- **Action item**
The entries below should be transcribed in their entirety, exactly as written.

Dataset entries:
(** * lumos: terminal background colour detection

    A shallow embedding of [lumos.py] and the properties of its three
    stages: the terminal probe ([query_bg_from_terminal]), the colour
    parser ([parse_rgb]) and the luminance classifier ([luminance] and
    the module body).

    Conventions of the embedding.
    - A Python [str] and a Python [bytes] are both sequences of 8-bit
      characters ([string]).  [parse_rgb] only ever receives the result
      of [decode("ascii", "ignore")], so 8-bit characters cover its
      inputs; the character classes below are nevertheless the ones
      CPython uses on the whole Latin-1 range.
    - A Python [int] is a [Z]; a Python [float] is a binary64 [float].
    - A call that may raise returns a [result]; an uncaught exception
      ends the process with status 1 and nothing on standard output. *)

From Stdlib Require Import ZArith List Ascii String Bool Lia Floats.
Import ListNotations.

Set Warnings "-inexact-float".

Local Open Scope string_scope.
Local Open Scope Z_scope.

(** ** Exceptions and the error monad *)

(** [TermiosError] is [termios.error], which is not an [OSError]. *)
Inductive exn : Set :=
| ValueError
| OverflowError
| IndexError
| ZeroDivisionError
| TypeError
| OSError
| TermiosError.

Inductive result (A : Type) : Type :=
| Ok (a : A)
| Raise (e : exn).

Arguments Ok {A} a.
Arguments Raise {A} e.

Definition bind {A B : Type} (m : result A) (k : A -> result B) : result B :=
  match m with
  | Ok a => k a
  | Raise e => Raise e
  end.

Notation "x <- m ;; k" := (bind m (fun x => k))
  (at level 61, m at next level, right associativity).

(** ** Characters *)

Definition ord (c : ascii) : Z := Z.of_N (N_of_ascii c).

Definition in_range (lo hi n : Z) : bool := (lo <=? n) && (n <=? hi).

(** [Py_ISSPACE]: the C-locale white space used by [int()] on ASCII
    text and by [\s] in a bytes pattern. *)
Definition Py_ISSPACE (c : ascii) : bool :=
  in_range 9 13 (ord c) || (ord c =? 32).

(** [Py_UNICODE_ISSPACE] on Latin-1: what [str.strip()] removes and what
    [\s] matches in a str pattern. *)
Definition Py_UNICODE_ISSPACE (c : ascii) : bool :=
  in_range 9 13 (ord c) || in_range 28 32 (ord c)
  || (ord c =? 133) || (ord c =? 160).

(** The white space [int()] skips around the digits of a [str].  A text
    that is not ASCII is transformed first, each white space of
    [str.isspace] above ASCII becoming a space, and the C-locale white
    space is skipped afterwards; on Latin-1 the characters transformed
    are NEL and the no-break space. *)
Definition int_space (c : ascii) : bool :=
  Py_ISSPACE c || (ord c =? 133) || (ord c =? 160).

(** [\d] in a str pattern; on Latin-1 only the ASCII digits are decimal. *)
Definition is_decimal (c : ascii) : bool := in_range 48 57 (ord c).

(** [_PyLong_DigitValue]: 0-9, then letters of either case from 10 on;
    37 for every other character. *)
Definition digit_value (c : ascii) : Z :=
  let n := ord c in
  if in_range 48 57 n then n - 48
  else if in_range 97 122 n then n - 87
  else if in_range 65 90 n then n - 55
  else 37.

Definition is_hex (c : ascii) : bool := digit_value c <? 16.

(** ** Strings *)

Definition is_empty (s : string) : bool :=
  match s with
  | EmptyString => true
  | String _ _ => false
  end.

Fixpoint all_chars (p : ascii -> bool) (s : string) : bool :=
  match s with
  | EmptyString => true
  | String c r => p c && all_chars p r
  end.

- **Expected output**
(** * lumos: terminal background colour detection

    A shallow embedding of [lumos.py] and the properties of its three
    stages: the terminal probe ([query_bg_from_terminal]), the colour
    parser ([parse_rgb]) and the luminance classifier ([luminance] and
    the module body).

    Conventions of the embedding.
    - A Python [str] and a Python [bytes] are both sequences of 8-bit
      characters ([string]).  [parse_rgb] only ever receives the result
      of [decode("ascii", "ignore")], so 8-bit characters cover its
      inputs; the character classes below are nevertheless the ones
      CPython uses on the whole Latin-1 range.
    - A Python [int] is a [Z]; a Python [float] is a binary64 [float].
    - A call that may raise returns a [result]; an uncaught exception
      ends the process with status 1 and nothing on standard output. *)

From Stdlib Require Import ZArith List Ascii String Bool Lia Floats.
Import ListNotations.

Set Warnings "-inexact-float".

Local Open Scope string_scope.
Local Open Scope Z_scope.

(** ** Exceptions and the error monad *)

(** [TermiosError] is [termios.error], which is not an [OSError]. *)
Inductive exn : Set :=
| ValueError
| OverflowError
| IndexError
| ZeroDivisionError
| TypeError
| OSError
| TermiosError.

Inductive result (A : Type) : Type :=
| Ok (a : A)
| Raise (e : exn).

Arguments Ok {A} a.
Arguments Raise {A} e.

Definition bind {A B : Type} (m : result A) (k : A -> result B) : result B :=
  match m with
  | Ok a => k a
  | Raise e => Raise e
  end.

Notation "x <- m ;; k" := (bind m (fun x => k))
  (at level 61, m at next level, right associativity).

(** ** Characters *)

Definition ord (c : ascii) : Z := Z.of_N (N_of_ascii c).

Definition in_range (lo hi n : Z) : bool := (lo <=? n) && (n <=? hi).

(** [Py_ISSPACE]: the C-locale white space used by [int()] on ASCII
    text and by [\s] in a bytes pattern. *)
Definition Py_ISSPACE (c : ascii) : bool :=
  in_range 9 13 (ord c) || (ord c =? 32).

(** [Py_UNICODE_ISSPACE] on Latin-1: what [str.strip()] removes and what
    [\s] matches in a str pattern. *)
Definition Py_UNICODE_ISSPACE (c : ascii) : bool :=
  in_range 9 13 (ord c) || in_range 28 32 (ord c)
  || (ord c =? 133) || (ord c =? 160).

(** The white space [int()] skips around the digits of a [str].  A text
    that is not ASCII is transformed first, each white space of
    [str.isspace] above ASCII becoming a space, and the C-locale white
    space is skipped afterwards; on Latin-1 the characters transformed
    are NEL and the no-break space. *)
Definition int_space (c : ascii) : bool :=
  Py_ISSPACE c || (ord c =? 133) || (ord c =? 160).

(** [\d] in a str pattern; on Latin-1 only the ASCII digits are decimal. *)
Definition is_decimal (c : ascii) : bool := in_range 48 57 (ord c).

(** [_PyLong_DigitValue]: 0-9, then letters of either case from 10 on;
    37 for every other character. *)
Definition digit_value (c : ascii) : Z :=
  let n := ord c in
  if in_range 48 57 n then n - 48
  else if in_range 97 122 n then n - 87
  else if in_range 65 90 n then n - 55
  else 37.

Definition is_hex (c : ascii) : bool := digit_value c <? 16.

(** ** Strings *)

Definition is_empty (s : string) : bool :=
  match s with
  | EmptyString => true
  | String _ _ => false
  end.

Fixpoint all_chars (p : ascii -> bool) (s : string) : bool :=
  match s with
  | EmptyString => true
  | String c r => p c && all_chars p r
  end.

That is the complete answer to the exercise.